Milla yanked off her hood. “I actually brought some work
home.”

“Oh, well,” Jean said. “Malcolm, do you want a vitamin?”

“What do I need a vitamin for?” Malcolm frowned and flexed
his arm.

“This is a very special vitamin. Your uncle Jeffy swears by it.
And he’s a homo.”

“So I think I’ll go work,” Milla said. She went into their
bedroom and lay on their doll’s bed and wrote a letter to Baba Byata.
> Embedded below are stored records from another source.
(* ===== verification/Prelude.v ===== *)
(** * MIT 6.824 labs: verification library

    The repository holds two systems in Go: MapReduce
    ([lab1_mapreduce]) and Raft ([lab2_raft]).  This library models both
    from their source and proves what makes them correct, and where they are
    not, computes executions that show it.

    ** The programs

    Raft.  A peer ([raft/raft.go]) keeps a term, a vote, a log, commit and
    apply indices, and for every peer a next and a match index, all under one
    mutex.  [vote.go] has the RequestVote handler and the campaign of a
    candidate, [entry.go] the AppendEntries handler and the leader's
    heartbeats, which carry the log.  Term, vote and log go to a [Persister]
    ([persister.go]) through [labgob].  [Make] starts the goroutines that
    campaign, send heartbeats and apply committed commands; peers call each
    other over [labrpc]; the tester ([config.go]) crashes and restarts them.

    MapReduce.  A master ([mr/master.go]) hands file names to workers
    ([mr/worker.go]) as tasks, first the input files, then one glob pattern
    per reduce task, puts the tasks of silent workers in error and hands them
    out again.  A worker maps a file into one JSON file per reduce task, or
    merges the files of one reduce task, sorts, groups and reduces them.
    [main/mrsequential.go] does the same in one process; [mrapps] are the
    applications.

    ** Files

    - [Prelude]: Go slices indexed by integers; outcomes of a step (disabled,
      panic, done) and their monad; shared lemmas and tactics.
    - [Utf8]: decoding of UTF-8 as Go does it.
    - [Timer]: Go timers as [util.go] uses them; the timing constants.
    - [LabGob]: [labgob.go], the checks around [encoding/gob].
    - [LabRpc]: [labrpc.go], all goroutines of all calls as a step function of
      events.  [LabRpcInv]: its invariants.
    - [RandString]: [randstring] and [makeSeed] of [config.go], with base64.
    - [Gob], [GobWire]: what persistence needs of an encoder, as a class, and
      the gob wire format as an instance.
    - [Persister]: [persister.go].
    - [Raft]: the record [Raft], [GetState], [Start], [Kill], [persist],
      [readPersist], [Make], [changeRole], the body of the apply loop.
    - [Vote]: [RequestVote]; [startElection], split at its calls into
      [election_begin], [election_reply] and [election_end].
    - [Entry]: [AppendEntries], [getAppendLogs], [commitLog];
      [SendHeartbeat], split into [heartbeat_args] and [heartbeat_reply].
    - [Replication]: rounds of heartbeats between a leader and a follower.
    - [Cluster]: the goroutines of all peers, the messages in flight, crashes
      and restarts, as a step function of events.  It is the abstract network
      most Raft theorems are about.
    - [RaftNet]: the system as the tester runs it: Raft instances that call
      each other through [LabRpc], are disconnected, killed and replaced.
      [RaftNetInv]: its invariant.  [RaftNetSim]: the simulation by [Cluster].
    - [ClusterInv]: invariants of all executions of [Cluster].  [Election]:
      votes, ballots and leadership.  [ElectionNet]: the same over [RaftNet].
      [Steady]: executions in which one leader reigns.
    - [RaftProps], [ClusterProps]: the Raft theorems and their instances.
    - [Tester]: [config.go], the tester's record, operations and checks.
    - [NetProps], [TesterProps]: the theorems about [labgob], [labrpc], Raft
      over [labrpc] and the tester, and their instances.  [TesterRun]: that
      the tester's operations return.
    - [MrUtil]: [mr/util.go], [mr/rpc.go], key/value pairs, sorting.
    - [MrApps]: [mrapps], with [strings.FieldsFunc].
    - [MrJson]: the intermediate files, as a class and a format.
    - [MrGroup]: the grouping loop and what it computes.
    - [MrFiles]: file names, glob patterns, the shared directory.
    - [MrTiming]: [mrapps/mtiming.go] and [rtiming.go], with [fmt.Sscanf].
    - [MrWorker]: [doMap], [doReduce] and the task loop, in a monad of the
      directory, the reports to the master, panics and exits.
    - [MrJob]: [mrsequential], and jobs with crashing and repeated tasks.
    - [MrActions]: the tasks as trees of system calls.
    - [MrMaster]: the handlers of the master and its goroutines as a step
      function of events.  [MrMasterInv]: its invariants.
    - [MrSystem]: master, worker processes and the directory as one system,
      with calls that time out and workers that die.  [MrSystemInv]: what
      finished tasks have left in the directory.
    - [MrFine]: the same system with tasks that run one system call at a time.
      [MrFineInv]: its invariant.
    - [MrMain]: the programs in [main], plugins, the methods the master serves.
    - [MrProps], [MrFineProps], [MrMainProps]: the MapReduce theorems and
      their instances.

    ** Conventions

    Go's [int] is [Z]; terms and indices grow by one per event, so overflow
    of 64 bits is out of reach and not modelled, while [uint32] task IDs and
    the counters of [labrpc] wrap around ([uint32], [int32], [int64]).  An
    index or slice expression out of range is [None] and means that the Go program panics.  A random draw is an argument.  A
    timer has no clock: its expiry is an event that may happen whenever the
    timer is armed, so everything proved holds for all timings.  Loops with
    an index use the number of iterations as fuel ([commit_loop]) or fuel
    that is proved to suffice ([reduce_all_spec], [runes_loop_concat]; one
    more than the number of types for [checkType], [check_type_visits]).  In
    [LabRpc], [RaftNet] and [Tester] a step that cannot be taken now is
    [Disabled] and a panic or fatal error [Panic].
    Standard library code whose result is not determined (sorting with equal
    keys, map iteration order) or whose tables are data (Unicode letters) is
    a class or a parameter with the documented contract and an instance.

    The mutex of a peer decides what interleaves.  [startElection] and
    [SendHeartbeat] hold it during their calls, so they are sequences of
    steps during which the peer's other critical sections wait; [Start] takes
    it twice.  The master has no lock around its tasks: a handler that loads a
    task and stores it is two steps, and so is what the sweep does with a
    silent task before it stores it; [GetTask] also blocks on a channel and
    reads the phase in a step of its own.

    ** What the theorems show

    Handlers ([RaftProps]): what [RequestVote] and [startElection] do for all
    states and replies; that [AppendEntries] and [commitLog] follow the rules
    their comments quote, [AppendEntries] unless an entry is sent that the log
    already holds, [commitLog] unless a majority reaches an entry of an earlier
    term; that a restart restores term, vote and log; that heartbeat rounds
    replicate the leader's log as long as its [nextIndex] is the length of the
    follower's log or past its own ([replication_converges]).

    All executions ([ClusterProps]): no peer votes for two others in a term,
    and, the vote for itself counted, none votes twice unless it crashes while
    it leads or campaigns or is a leader demoted by its own timer
    ([vote_once]; [votes_for_itself_and_another] shows the exceptions); every
    election won has a recorded majority; the saved term never falls, nor does
    a term in memory outside elections; a crash outside an election recovers
    term, vote and log; only the apply loop can panic; a mutex held during
    calls is always released; commands are applied with consecutive indices.  Election safety holds of the executions that
    avoid three events, and for two of them there is an execution in which it
    fails: a leader that crashes forgets its vote, and a candidate that has
    learnt of a higher term can still win and lead that term.  While one
    leader reigns, from a state in which all logs are prefixes of its log and
    without new elections, restarts or lost replies to an append, the applied
    commands agree, committed entries are on a majority and nothing panics
    ([reign_agreement]).

    Executions that go wrong: a retransmitted batch is appended twice, after
    which peers apply different commands at the same index, a committed entry
    is lost, and the apply loop of a peer panics; a deposed leader finishes
    its round of heartbeats with the new term.

    Network ([NetProps]).  A call returns unless its handler blocks on a live
    server; its handler runs at most once, and exactly once if it returns
    true; nothing computed after a server was deleted is handed out; a call
    over a reliable, connected end does not fail, one over a disabled end
    never reaches a handler.  [checkType] terminates on recursive types and
    complains about exactly the lower-case fields it can reach; the types Raft
    sends have none.  Every execution of Raft over [labrpc], killed instances
    running on included, is simulated by one of [Cluster]
    ([raft_refines_cluster]), so what holds of all executions of [Cluster]
    holds there: no server votes for two others in a term
    ([vote_once_over_labrpc]), and, in clean executions, at most one server
    leads a term ([election_safety_over_labrpc]).

    Tester ([TesterProps], [TesterRun]).  Its operations all return exactly if
    no two names are drawn from the same 15 bytes.  The ends between two servers are enabled exactly
    if both are connected; the check of applied commands accepts exactly the
    sequences in which servers agree and apply in order, so it finds the
    diverging execution of [ClusterProps]; [checkOneLeader] returns the leader
    of the largest term and never finds two of one term in a clean execution
    over [labrpc]; what [one] returns was accepted by a connected leader and
    has been applied by enough servers.  A
    check looks at one server after the other while the system goes on.

    MapReduce ([MrProps], [MrFineProps], [MrMainProps]): whatever workers do, every input file and every
    reduce index belongs to exactly one task; if the scheduler's sleep is
    long enough, reducing starts after all files are mapped; the output of a
    job with crashing and repeated tasks has exactly the lines of the
    sequential program; and in every execution of master and workers
    together in which these sleeps are long enough, once [Done] returns true,
    the output files hold these lines
    ([job_correct], with tasks in one piece).  One system call at a time the job is
    correct if no file is read while it is being written and the scheduler's
    sleeps are long enough ([job_correct_in_pieces]), so the programs print
    the same lines ([programs_agree]); a task whose worker is silent is handed
    out again ([silent_task_retried]); word count counts words; [nparallel] counts the
    workers that run at the same time.  Executions that go wrong:
    a panic in the application is reported as success, an undecodable file is
    dropped with all later ones, the ID of a live worker is handed out again,
    the report of a finished task is overwritten by the sweep,
    an input file is handed out as a reduce task, a reduce task reads a file
    that a slow worker has just truncated, and its words are lost.

    ** Not modelled

    Clocks and durations beyond the order of events; data races on replies
    that arrive after a time-out; [isTasksDone] meeting tasks at different
    moments (it visits them in one step); the time at which a handler reads the
    clock (the [BeatTime] of a task is the time of its [Store], and a
    heartbeat's is also set at once); [encoding/gob] beyond the parts that
    [GobWire] writes out; log messages and printing, and the goroutine of
    [Make] that only prints; reading a file in several pieces, and writes that
    fail half-way other than by the death of the process; the tests. *)

From stdpp Require Export base list list_numbers option strings numbers gmap sorting.
From Stdlib Require Export ZArith Lia.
Malcolm’s parents feed me very well. Last night, I had dumplings,
a kind of Chinese pielmenyi, and a lot of carrots
.” Baba Byata was a
big believer in carrots. What else could she write? “
I told Malcolm’s
parents you said they were very culturniye people, and they were
really flattered
.” Milla had done nothing of the kind. (“
Culturniye
,
what?” she’d imagined Jean saying.)

She looked at herself in the green mirror that hung by the bed.
“We can’t, I’m a married woman now,” she mouthed to a disappointed
imaginary Julie.

She called Yana, who kept giggling, as someone else laughed in
the background.

From outside, she heard Jean greeting Bobby: “Why aren’t you
wearing your other scarf?” and then both of them asking Malcolm to
play the piano for them, and Malcolm agreeing, “I have to get back
to composing in a few minutes, though.” Somehow, Malcolm was
able to recreate Barbra Streisand’s rendition of the Shema Yisroel,
trills and all. He also, following a lengthy explanation, played them
a song he’d written. Tonight, for once, he was not meeting up with
friends, and his parents were so happy, so grateful, that they forgot
to tell Milla when dinner had arrived. She recognized the smell of
burnt broccoli — Chinese again — combed her hair, sat next to
Malcolm and was quiet as his parents talked about the divorce of
a famous author of thrillers featuring the Israeli Mossad (Milla had
never read him? Really?), currently being mishandled by a different
firm. Malcolm’s hand played piano on her leg, as it usually did when
he felt like fooling around.

After dinner, he said, “I’m sleepy, are you sleepy, Milly?”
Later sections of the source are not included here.